Exercise brief
Scan the records beneath this line for the line holding "load_bytes (Z.to_nat (w" and the line holding "assert (F1 : forall", then transcribe exactly those two and all lines between.

----------

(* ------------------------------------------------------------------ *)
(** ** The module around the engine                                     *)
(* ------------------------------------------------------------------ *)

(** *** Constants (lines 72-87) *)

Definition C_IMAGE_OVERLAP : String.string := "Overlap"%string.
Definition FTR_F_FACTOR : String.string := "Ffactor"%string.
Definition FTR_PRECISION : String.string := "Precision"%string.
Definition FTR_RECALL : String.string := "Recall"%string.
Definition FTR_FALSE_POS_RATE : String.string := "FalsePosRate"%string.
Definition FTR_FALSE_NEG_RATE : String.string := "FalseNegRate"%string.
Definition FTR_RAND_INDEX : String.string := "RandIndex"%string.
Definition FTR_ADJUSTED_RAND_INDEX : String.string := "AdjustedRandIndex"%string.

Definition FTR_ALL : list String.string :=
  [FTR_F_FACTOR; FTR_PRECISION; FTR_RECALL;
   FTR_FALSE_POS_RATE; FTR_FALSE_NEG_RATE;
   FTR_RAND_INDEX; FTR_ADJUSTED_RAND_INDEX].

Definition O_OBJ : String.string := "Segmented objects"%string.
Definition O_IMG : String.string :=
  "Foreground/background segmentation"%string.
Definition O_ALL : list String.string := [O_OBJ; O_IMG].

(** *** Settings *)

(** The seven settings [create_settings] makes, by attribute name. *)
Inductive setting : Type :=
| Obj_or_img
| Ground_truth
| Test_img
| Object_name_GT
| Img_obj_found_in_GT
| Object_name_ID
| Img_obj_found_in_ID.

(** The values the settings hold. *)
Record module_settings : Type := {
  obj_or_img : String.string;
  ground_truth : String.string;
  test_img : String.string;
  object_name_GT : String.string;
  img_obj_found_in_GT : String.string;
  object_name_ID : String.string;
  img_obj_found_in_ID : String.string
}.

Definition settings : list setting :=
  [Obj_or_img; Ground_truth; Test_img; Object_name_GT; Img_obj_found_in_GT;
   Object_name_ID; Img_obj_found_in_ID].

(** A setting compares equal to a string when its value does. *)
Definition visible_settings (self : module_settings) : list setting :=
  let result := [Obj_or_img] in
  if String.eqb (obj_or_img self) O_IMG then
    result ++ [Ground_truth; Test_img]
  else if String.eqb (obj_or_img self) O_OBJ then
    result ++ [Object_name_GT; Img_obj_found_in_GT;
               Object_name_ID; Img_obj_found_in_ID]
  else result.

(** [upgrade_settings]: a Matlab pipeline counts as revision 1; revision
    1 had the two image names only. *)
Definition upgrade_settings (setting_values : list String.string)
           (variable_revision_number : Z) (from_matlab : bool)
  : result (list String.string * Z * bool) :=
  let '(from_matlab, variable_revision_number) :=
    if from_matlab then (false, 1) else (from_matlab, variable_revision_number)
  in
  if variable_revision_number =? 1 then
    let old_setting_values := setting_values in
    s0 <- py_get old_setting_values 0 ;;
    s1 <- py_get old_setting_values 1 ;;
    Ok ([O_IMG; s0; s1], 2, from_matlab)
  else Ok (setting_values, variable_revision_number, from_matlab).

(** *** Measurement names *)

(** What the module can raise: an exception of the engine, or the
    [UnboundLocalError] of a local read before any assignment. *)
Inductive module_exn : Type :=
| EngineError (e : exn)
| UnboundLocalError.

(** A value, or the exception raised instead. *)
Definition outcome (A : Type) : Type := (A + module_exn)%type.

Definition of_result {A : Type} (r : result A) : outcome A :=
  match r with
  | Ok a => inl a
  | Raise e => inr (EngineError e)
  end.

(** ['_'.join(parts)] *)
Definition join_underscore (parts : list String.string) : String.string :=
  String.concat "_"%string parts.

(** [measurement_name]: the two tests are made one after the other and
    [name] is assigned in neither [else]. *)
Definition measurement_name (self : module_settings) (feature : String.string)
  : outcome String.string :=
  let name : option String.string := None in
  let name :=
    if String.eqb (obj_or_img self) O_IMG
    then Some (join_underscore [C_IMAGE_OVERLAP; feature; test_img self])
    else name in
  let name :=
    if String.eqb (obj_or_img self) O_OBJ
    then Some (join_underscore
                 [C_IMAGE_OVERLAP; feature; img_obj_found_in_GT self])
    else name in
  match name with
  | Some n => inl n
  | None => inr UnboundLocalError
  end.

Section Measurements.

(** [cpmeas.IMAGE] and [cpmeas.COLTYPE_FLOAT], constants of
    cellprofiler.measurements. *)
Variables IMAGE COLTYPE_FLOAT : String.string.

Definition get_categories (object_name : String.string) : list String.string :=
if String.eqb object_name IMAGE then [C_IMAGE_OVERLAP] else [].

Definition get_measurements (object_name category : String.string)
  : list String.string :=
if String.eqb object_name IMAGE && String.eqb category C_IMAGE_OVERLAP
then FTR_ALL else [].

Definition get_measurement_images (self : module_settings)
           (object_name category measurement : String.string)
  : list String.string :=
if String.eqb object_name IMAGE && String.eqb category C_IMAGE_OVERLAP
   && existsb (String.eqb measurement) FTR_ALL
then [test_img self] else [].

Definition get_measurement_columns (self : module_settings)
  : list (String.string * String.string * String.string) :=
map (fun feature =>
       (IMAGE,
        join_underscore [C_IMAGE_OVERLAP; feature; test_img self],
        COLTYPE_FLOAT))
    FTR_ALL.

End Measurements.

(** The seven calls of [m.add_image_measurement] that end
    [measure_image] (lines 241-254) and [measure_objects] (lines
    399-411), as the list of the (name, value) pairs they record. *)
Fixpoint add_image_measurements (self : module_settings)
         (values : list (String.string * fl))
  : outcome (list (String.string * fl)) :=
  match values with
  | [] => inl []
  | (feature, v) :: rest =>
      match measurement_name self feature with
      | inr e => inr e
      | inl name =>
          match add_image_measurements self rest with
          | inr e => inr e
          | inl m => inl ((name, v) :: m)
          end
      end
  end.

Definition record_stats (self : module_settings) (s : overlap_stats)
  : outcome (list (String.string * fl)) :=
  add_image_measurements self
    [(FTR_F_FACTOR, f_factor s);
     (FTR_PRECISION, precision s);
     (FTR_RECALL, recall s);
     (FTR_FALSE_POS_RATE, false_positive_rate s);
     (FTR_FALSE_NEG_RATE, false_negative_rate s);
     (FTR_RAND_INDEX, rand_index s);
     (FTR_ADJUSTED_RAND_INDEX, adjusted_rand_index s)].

----------

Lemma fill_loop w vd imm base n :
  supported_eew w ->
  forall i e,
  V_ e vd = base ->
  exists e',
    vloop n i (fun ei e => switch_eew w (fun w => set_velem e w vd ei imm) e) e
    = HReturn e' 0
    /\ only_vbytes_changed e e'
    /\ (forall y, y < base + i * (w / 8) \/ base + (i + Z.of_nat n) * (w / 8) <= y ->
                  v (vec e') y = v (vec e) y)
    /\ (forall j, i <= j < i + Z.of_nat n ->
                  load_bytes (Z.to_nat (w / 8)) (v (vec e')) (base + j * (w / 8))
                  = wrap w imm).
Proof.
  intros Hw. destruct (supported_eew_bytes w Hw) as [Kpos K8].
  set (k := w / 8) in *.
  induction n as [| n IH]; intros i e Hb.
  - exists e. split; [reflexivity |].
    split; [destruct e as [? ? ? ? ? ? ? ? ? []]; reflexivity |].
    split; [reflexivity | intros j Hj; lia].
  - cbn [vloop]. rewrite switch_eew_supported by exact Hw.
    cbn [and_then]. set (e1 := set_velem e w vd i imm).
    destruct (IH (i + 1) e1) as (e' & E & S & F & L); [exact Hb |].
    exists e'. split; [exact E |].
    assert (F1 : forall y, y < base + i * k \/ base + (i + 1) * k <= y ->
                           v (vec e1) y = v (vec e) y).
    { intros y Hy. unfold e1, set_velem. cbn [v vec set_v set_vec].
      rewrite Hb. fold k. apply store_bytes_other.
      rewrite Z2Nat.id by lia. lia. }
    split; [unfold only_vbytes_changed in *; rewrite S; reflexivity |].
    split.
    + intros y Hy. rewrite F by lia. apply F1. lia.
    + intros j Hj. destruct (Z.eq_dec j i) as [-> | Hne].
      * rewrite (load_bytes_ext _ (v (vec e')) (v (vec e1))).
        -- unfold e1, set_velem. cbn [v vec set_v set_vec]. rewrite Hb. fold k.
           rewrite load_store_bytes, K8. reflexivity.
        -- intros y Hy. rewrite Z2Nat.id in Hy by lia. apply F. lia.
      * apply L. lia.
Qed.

----------

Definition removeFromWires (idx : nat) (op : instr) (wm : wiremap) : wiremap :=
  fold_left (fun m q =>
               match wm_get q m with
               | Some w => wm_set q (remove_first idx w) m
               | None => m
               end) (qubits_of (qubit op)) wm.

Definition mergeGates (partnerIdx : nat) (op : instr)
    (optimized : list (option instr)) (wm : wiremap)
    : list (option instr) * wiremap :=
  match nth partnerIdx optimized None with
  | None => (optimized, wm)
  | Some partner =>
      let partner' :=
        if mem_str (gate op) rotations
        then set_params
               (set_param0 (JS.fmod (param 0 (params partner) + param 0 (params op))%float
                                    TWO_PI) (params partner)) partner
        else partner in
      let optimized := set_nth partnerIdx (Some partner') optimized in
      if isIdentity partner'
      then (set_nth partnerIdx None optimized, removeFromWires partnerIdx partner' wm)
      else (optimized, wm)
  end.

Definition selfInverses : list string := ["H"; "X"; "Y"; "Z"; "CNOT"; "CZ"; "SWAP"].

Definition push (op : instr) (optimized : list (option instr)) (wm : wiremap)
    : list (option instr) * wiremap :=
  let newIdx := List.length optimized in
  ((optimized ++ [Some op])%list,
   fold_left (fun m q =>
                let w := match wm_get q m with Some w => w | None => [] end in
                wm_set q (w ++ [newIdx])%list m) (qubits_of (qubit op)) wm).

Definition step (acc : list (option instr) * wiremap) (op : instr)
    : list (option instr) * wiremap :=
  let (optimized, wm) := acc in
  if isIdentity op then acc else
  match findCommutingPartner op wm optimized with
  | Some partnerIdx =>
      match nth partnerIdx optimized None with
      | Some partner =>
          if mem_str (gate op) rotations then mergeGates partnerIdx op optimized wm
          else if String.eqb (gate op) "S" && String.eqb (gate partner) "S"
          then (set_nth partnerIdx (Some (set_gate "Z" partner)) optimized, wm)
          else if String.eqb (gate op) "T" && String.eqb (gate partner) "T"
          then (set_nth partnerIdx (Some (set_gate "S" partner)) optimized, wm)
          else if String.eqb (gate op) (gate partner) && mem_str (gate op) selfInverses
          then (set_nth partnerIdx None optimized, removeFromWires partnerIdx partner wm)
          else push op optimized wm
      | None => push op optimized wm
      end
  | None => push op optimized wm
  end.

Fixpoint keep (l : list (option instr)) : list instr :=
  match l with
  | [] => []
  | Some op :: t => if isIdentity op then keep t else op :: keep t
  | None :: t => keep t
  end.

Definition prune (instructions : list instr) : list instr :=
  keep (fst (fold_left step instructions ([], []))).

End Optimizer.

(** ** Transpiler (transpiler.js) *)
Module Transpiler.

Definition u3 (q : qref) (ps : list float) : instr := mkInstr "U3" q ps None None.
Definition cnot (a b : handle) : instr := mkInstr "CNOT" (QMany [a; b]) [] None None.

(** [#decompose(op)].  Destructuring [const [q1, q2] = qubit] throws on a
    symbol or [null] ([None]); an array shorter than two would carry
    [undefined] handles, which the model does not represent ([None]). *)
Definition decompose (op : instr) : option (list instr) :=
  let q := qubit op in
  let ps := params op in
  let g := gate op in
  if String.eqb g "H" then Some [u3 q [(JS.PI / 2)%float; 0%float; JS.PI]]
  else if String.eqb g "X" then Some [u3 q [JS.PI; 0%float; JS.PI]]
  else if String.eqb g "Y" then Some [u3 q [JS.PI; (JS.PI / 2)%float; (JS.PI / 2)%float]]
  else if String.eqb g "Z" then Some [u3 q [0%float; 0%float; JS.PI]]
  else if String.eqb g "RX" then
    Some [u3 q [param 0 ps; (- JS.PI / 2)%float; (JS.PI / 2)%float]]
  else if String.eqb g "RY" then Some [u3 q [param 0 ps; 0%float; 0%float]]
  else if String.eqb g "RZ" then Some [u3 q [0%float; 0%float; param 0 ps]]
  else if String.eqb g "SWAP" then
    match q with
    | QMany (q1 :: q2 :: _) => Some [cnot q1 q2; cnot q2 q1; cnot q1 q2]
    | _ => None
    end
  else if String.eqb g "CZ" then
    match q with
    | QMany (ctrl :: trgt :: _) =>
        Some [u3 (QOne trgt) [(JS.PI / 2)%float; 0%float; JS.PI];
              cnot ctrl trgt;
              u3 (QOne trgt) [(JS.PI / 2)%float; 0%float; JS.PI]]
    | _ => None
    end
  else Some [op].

----------

Reply to the task
                  load_bytes (Z.to_nat (w / 8)) (v (vec e')) (base + j * (w / 8))
                  = wrap w imm).
Proof.
  intros Hw. destruct (supported_eew_bytes w Hw) as [Kpos K8].
  set (k := w / 8) in *.
  induction n as [| n IH]; intros i e Hb.
  - exists e. split; [reflexivity |].
    split; [destruct e as [? ? ? ? ? ? ? ? ? []]; reflexivity |].
    split; [reflexivity | intros j Hj; lia].
  - cbn [vloop]. rewrite switch_eew_supported by exact Hw.
    cbn [and_then]. set (e1 := set_velem e w vd i imm).
    destruct (IH (i + 1) e1) as (e' & E & S & F & L); [exact Hb |].
    exists e'. split; [exact E |].
    assert (F1 : forall y, y < base + i * k \/ base + (i + 1) * k <= y ->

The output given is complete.